Benny Safdie and Nathan Fielder Team Up with Oneohtrix Point Never for New Show Soundtrack
Jourdan Aldredge
Jourdan Aldredge
Jan 19, 2023
Color us excited about this new television show created and written by Nathan Fielder and Benny Safdie of the Safdie brothers. The Curse is set to release sometime here in 2023 and stars Emma Stone, Fielder, and Safdie. This new Showtime program promises to provide a unique blend between both directors' signature styles of comedy and high-intensity drama.
Unlike previous shows created by Fielder, this will not be a reality television program, but will instead explore "how an alleged curse disturbs the relationship of a newly married couple as they try to conceive a child while co-starring on their problematic new HGTV show, Flipanthropy.”

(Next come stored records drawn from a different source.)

(** * A retrieval-augmented chat agent over a Chroma store

    Shallow embedding of [rag_agent.py], [streamlit_app.py] and
    [view_chroma_data_full_export.py].

    Python values are modelled as follows: [str] as [string], [int] as [Z],
    a [dict] with string keys as [gmap string _], a [set] as [gset], a list
    as [list].  A call that may raise returns a [result]; code that talks to
    the outside world (logging, the store, the agent library, the Streamlit
    widgets) runs in the trace monad [M], which records every external call
    in program order. *)

From stdpp Require Import gmap strings list sorting pretty.
From Stdlib Require Import ZArith.

Open Scope string_scope.
Open Scope list_scope.
Open Scope Z_scope.

(** ** Python exceptions and fallible calls *)

Module Py.

(** Exception classes that occur in the code or in the error taxonomy. *)
Inductive exn : Type :=
| TypeError (msg : string)
| IndexError (msg : string)
| AttributeError (msg : string)
| StoreUnavailable (msg : string)
| EmbeddingFailure (msg : string)
| QueryFailure (msg : string)
| AgentUnavailable (msg : string)
| UsageLimitExceeded (msg : string).

(** [str(e)], as interpolated by an f-string. *)
Definition exn_str (e : exn) : string :=
  match e with
  | TypeError m | IndexError m | AttributeError m | StoreUnavailable m
  | EmbeddingFailure m | QueryFailure m | AgentUnavailable m
  | UsageLimitExceeded m => m
  end.

Inductive result (A : Type) : Type :=
| Ok (a : A)
| Raise (e : exn).
Arguments Ok {A} a.
Arguments Raise {A} e.

Definition is_Ok {A} (r : result A) : bool :=
  match r with Ok _ => true | Raise _ => false end.

(** [xs[0]] *)
Definition index0 {A} (xs : list A) : result A :=
  match xs with
  | x :: _ => Ok x
  | [] => Raise (IndexError "list index out of range")
  end.

End Py.
Export Py.

(** ** The Chroma data model, as the code reads it *)

(** A metadata dict of one stored chunk. *)
Abbreviation Metadata := (gmap string string).

(** [chromadb.PersistentClient]: the handle is identified by its directory. *)
Record PersistentClient : Type := { client_path : string }.

(** A collection handle. *)
Record Collection : Type := {
  col_client : PersistentClient;
  col_name : string;
  col_embedding_model : string;
}.

(** The dict returned by [collection.query]: every key may be absent, and each
    present value holds one inner list per query text. *)
Record QueryResults : Type := {
  qr_ids : option (list (list string));
  qr_documents : option (list (list string));
  qr_metadatas : option (list (list (option Metadata)));
}.

(** [query_results.get("documents", [[]])] and the like. *)
Definition get_or_default {A} (field : option (list (list A))) : list (list A) :=
  default [[]] field.

(** ** pydantic_ai message parts, as imported by the UI *)

Inductive MessagePart : Type :=
| SystemPromptPart (content : string)
| UserPromptPart (content : string)
| TextPart (content : string)
| ToolCallPart (tool_name : string) (args : string)
| ToolReturnPart (tool_name : string) (content : string)
| RetryPromptPart (content : string).

Inductive ModelMessage : Type :=
| ModelRequest (parts : list MessagePart)
| ModelResponse (parts : list MessagePart).

Definition parts (m : ModelMessage) : list MessagePart :=
  match m with ModelRequest ps | ModelResponse ps => ps end.

(** ** rag_agent.py *)

Module RagAgent.

(** [@dataclass class RAGDeps] *)
Record RAGDeps : Type := {
  chroma_client : PersistentClient;
  collection_name : string;
  embedding_model : string;
  n_results : Z;
}.

(** The generated [RAGDeps.__init__], called with keyword arguments: no
    field has a default, so an argument that is not passed ([None] here)
    raises [TypeError]. *)
Definition missing_fields (c : option PersistentClient) (n e : option string)
    (k : option Z) : list string :=
  (if c is Some _ then [] else ["chroma_client"])
  ++ (if n is Some _ then [] else ["collection_name"])
  ++ (if e is Some _ then [] else ["embedding_model"])
  ++ (if k is Some _ then [] else ["n_results"]).

Definition quoted (name : string) : string := "'" +:+ name +:+ "'".

(** The names as Python lists them: ['a'], ['a' and 'b'], and from three on
    ['a', 'b', and 'c']. *)
Definition missing_names (names : list string) : string :=
  match names with
  | [] => ""
  | [x] => quoted x
  | [x; y] => quoted x +:+ " and " +:+ quoted y
  | _ => String.concat ", " (quoted <$> removelast names)
         +:+ ", and " +:+ quoted (List.last names "")
  end.

Definition missing_message (names : list string) : string :=
  match names with
  | [x] => "RAGDeps.__init__() missing 1 required positional argument: '" +:+ x +:+ "'"
  | _ => "RAGDeps.__init__() missing " +:+ pretty (length names)
         +:+ " required positional arguments: " +:+ missing_names names
  end.

Definition RAGDeps_init (c : option PersistentClient) (n e : option string)
    (k : option Z) : result RAGDeps :=
  match c, n, e, k with
  | Some c, Some n, Some e, Some k =>
      Ok {| chroma_client := c; collection_name := n;
            embedding_model := e; n_results := k |}
  | _, _, _, _ => Raise (TypeError (missing_message (missing_fields c n e k)))
  end.

(** [RunContext[RAGDeps]]: the tool reads only [context.deps]. *)
Record RunContext : Type := { deps : RAGDeps }.

(** The arguments the model supplies in a call of the [retrieve] tool: the
    parameters of [retrieve] after [context]. *)
Record RetrieveArgs : Type := { search_query : string }.

(** What the model decides at a reasoning step: a call of the one registered
    tool, or the final answer. *)
Inductive Decision : Type :=
| ToolCall (args : RetrieveArgs)
| FinalAnswer (text : string).

(** What [Agent(...)] is constructed from: the model name (the environment
    variable [MODEL_CHOICE], or its default), the dependency type, which is
    [RAGDeps] throughout, and the system prompt. *)
Record Agent : Type := {
  model_name : string;
  system_prompt : string;
}.

Definition agent (MODEL_CHOICE : option string) : Agent := {|
  model_name := default "gpt-4.1-mini" MODEL_CHOICE;
  system_prompt :=
    "You are a world-class Retrieval-Augmented Generation (RAG) assistant specializing in knowledge retrieval "
    +:+ "and natural language processing. When answering questions, first use the retrieve tool to obtain relevant "
    +:+ "information from the provided documentation. Carefully read and synthesize the retrieved information to produce "
    +:+ "clear, concise, and accurate answers referencing the documentation. If the documentation does not contain the answer, "
    +:+ "explicitly state that the information is not available and provide your best general knowledge response, indicating "
    +:+ "the source is outside the documentation. Format your answers with a brief summary, relevant references from documentation, "
    +:+ "and any additional helpful details. Maintain a polite and engaging tone.";
|}.

(** The [logging.warning] records of [retrieve]. *)
Inductive LogRecord : Type :=
| LogEnteringRetrieve
| LogContextDir
| LogNResultsFromDeps (n : Z)
| LogDebugFound (requested : Z) (found : nat)
| LogTemperatureFromContext.

(** External calls, in the order the program makes them. *)
Inductive Event : Type :=
| EvLog (r : LogRecord)
| EvGetChromaClient (db_directory : string)
| EvGetOrCreateCollection (c : PersistentClient) (name model : string)
| EvQueryCollection (col : Collection) (query_text : string) (k : Z)
| EvFormat (q : QueryResults)
| EvAgentRun (question : string) (d : RAGDeps).

(** The trace monad: the calls made so far, and a value or an exception. *)
Definition M (A : Type) : Type := list Event * result A.

Definition ret {A} (a : A) : M A := ([], Ok a).
Definition bind {A B} (m : M A) (f : A → M B) : M B :=
  match m with
  | (t, Ok a) => let '(t', r) := f a in (t ++ t', r)
  | (t, Raise e) => (t, Raise e)
  end.
Definition emit (ev : Event) : M unit := ([ev], Ok tt).
Definition call {A} (ev : Event) (r : result A) : M A := ([ev], r).
Definition lift {A} (r : result A) : M A := ([], r).

Definition trace {A} (m : M A) : list Event := m.1.
Definition outcome {A} (m : M A) : result A := m.2.

#[global] Instance M_ret : MRet M := @ret.
#[global] Instance M_bind : MBind M := λ A B f m, bind m f.

Definition is_agent_run (ev : Event) : bool :=
  match ev with EvAgentRun _ _ => true | _ => false end.
Definition is_entering (ev : Event) : bool :=
  match ev with EvLog LogEnteringRetrieve => true | _ => false end.

(** The result counts passed to [query_collection] along a trace. *)
Definition query_counts (t : list Event) : list Z :=
  omap (λ ev, match ev with EvQueryCollection _ _ k => Some k | _ => None end) t.

(** How many tool-call parts a list of messages holds. *)
Definition is_tool_call (p : MessagePart) : bool :=
  match p with ToolCallPart _ _ => true | _ => false end.
Definition tool_call_parts (messages : list ModelMessage) : nat :=
  length (filter (λ p, Is_true (is_tool_call p)) (flat_map parts messages)).

(** How many times the [retrieve] tool was entered along a trace. *)
Definition tool_iterations (t : list Event) : nat :=
  length (filter (λ ev, Is_true (is_entering ev)) t).

Section WithUtils.

(** The helpers imported from [utils] and the library entry point
    [agent.run] are parameters.  Each may raise. *)
Variable get_chroma_client : string → result PersistentClient.
Variable get_or_create_collection :
  PersistentClient → string → string → result Collection.
Variable query_collection : Collection → string → Z → result QueryResults.
Variable format_results_as_context : QueryResults → string.
Variable agent_run : string → RAGDeps → result string.

(** [@agent.tool async def retrieve(context, search_query)] *)
Definition retrieve (context : RunContext) (search_query : string) : M string :=
  emit (EvLog LogEnteringRetrieve) ;;
  emit (EvLog LogContextDir) ;;
  let n_results_from_deps := n_results (deps context) in
  emit (EvLog (LogNResultsFromDeps n_results_from_deps)) ;;
  collection ←
    call (EvGetOrCreateCollection (chroma_client (deps context))
            (collection_name (deps context)) (embedding_model (deps context)))
         (get_or_create_collection (chroma_client (deps context))
            (collection_name (deps context)) (embedding_model (deps context)));
  query_results ←
    call (EvQueryCollection collection search_query n_results_from_deps)
         (query_collection collection search_query n_results_from_deps);
  docs0 ← lift (index0 (get_or_default (qr_documents query_results)));
  let num_docs_found := length docs0 in
  emit (EvLog (LogDebugFound n_results_from_deps num_docs_found)) ;;
  emit (EvLog LogTemperatureFromContext) ;;
  emit (EvFormat query_results) ;;
  ret (format_results_as_context query_results).

(** The tool as the agent library dispatches it: the model's arguments
    are bound to the parameters after [context]. *)
Definition call_retrieve (context : RunContext) (args : RetrieveArgs) : M string :=
  retrieve context (search_query args).

(** The number of model requests the agent library allows in one run when,
    as here, no usage limits are passed to it. *)
Definition default_request_limit : nat := 50.

(** Modelled from the spec: one turn of the agent, the state machine of
    section 4.4 (Reasoning, ToolCallRequested, ToolExecuting, Responding).  The
    loop is run by the agent library, whose code is missing from the source
    files: the model is asked, each tool call it issues is dispatched to
    [retrieve] and its result appended to the messages, until the model
    answers.  [Agent(...)] is constructed with a model name, a [deps_type] and a
    system prompt and nothing else, so the cap of section 4.4 is configured
    nowhere; the one bound is the library's own limit on model requests, and a
    request beyond it raises [UsageLimitExceeded]. *)
Fixpoint agent_turn (request_limit : nat) (llm : list ModelMessage → Decision)
    (context : RunContext) (messages : list ModelMessage)
    : M (string * list ModelMessage) :=
  match request_limit with
  | O => lift (Raise (UsageLimitExceeded
                        "The next request would exceed the request_limit"))
  | S request_limit' =>
      match llm messages with
      | FinalAnswer text =>
          ret (text, messages ++ [ModelResponse [TextPart text]])
      | ToolCall args =>
          out ← call_retrieve context args;
          agent_turn request_limit' llm context
            (messages ++ [ModelResponse [ToolCallPart "retrieve" (search_query args)];
                          ModelRequest [ToolReturnPart "retrieve" out]])
      end
  end.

Yet, like previous efforts from Benny Safdie from his films with his brother Josh Safdie (collectively known as the Safdie brothers), this new show will continue an on-going collaboration with experimental electronic music composer Daniel Lopatin, best known as Oneohtrix Point Never.
While we don’t know too much about this new Showtime series from Fielder and Safdie, we can expect that it will be a challenging, yet tongue-in-cheek send-up on at least the more vain (if not disturbing) elements of reality home building shows.
Green lit by Showtime in early 2020, production officially wrapped in late 2022 with the final stages of post-production currently in process. Which is where we find this news about the collaborations between these different artists and composers on this much-anticipated soundtrack.
Looking back particularly at the Safdie brothers’ previous films like Good Time (2017) and Uncut Gems (2019), the directing duos’ ability to craft frenetic and chaotic scenes orchestrated by the intense and pounding soundtrack tones from Lopatin have been some of the best composer-director combo efforts in recent cinema history.
Which is why we’re even more excited to learn that not only will this new television show include the work of Lopatin in collaboration with Fielder and Safdie, but they will also be working with the hyper-talented John Medeski, a veteran jazz keyboardist best known for his work with the famous jam-band trio Medeski Martin & Wood.
We got a glimpse of this new collaborative pursuit from the Instagram account of Lopatin showing the group hard at work sitting and smiling in front of an array of synthesizers. Along with Lopatin and Medeski in frame, we also see that veteran indie producer Randall Dunn is working with the group to bring everything together.
So, what can we expect from this new project? We’re not exactly sure to be honest. There’s been so much fanfare around Lopatin and the Safdie brothers’ collaborations in the past it’d be hard to bet against a similar tightly wound composition serving almost as a high-strung character itself in the story.
Yet, with Fielder’s slow-burn approach to comedy and cringy character development, this might push these musical creators into different styles and tones.
Regardless of how the soundtrack eventually shapes out, with this amount of talent aboard, and with a huge release cycle expected due to the names involved, it will certainly be a soundtrack to keep tabs on as its choices will undoubtedly ripple throughout film and television circles once released.
We’re just excited to see how it develops.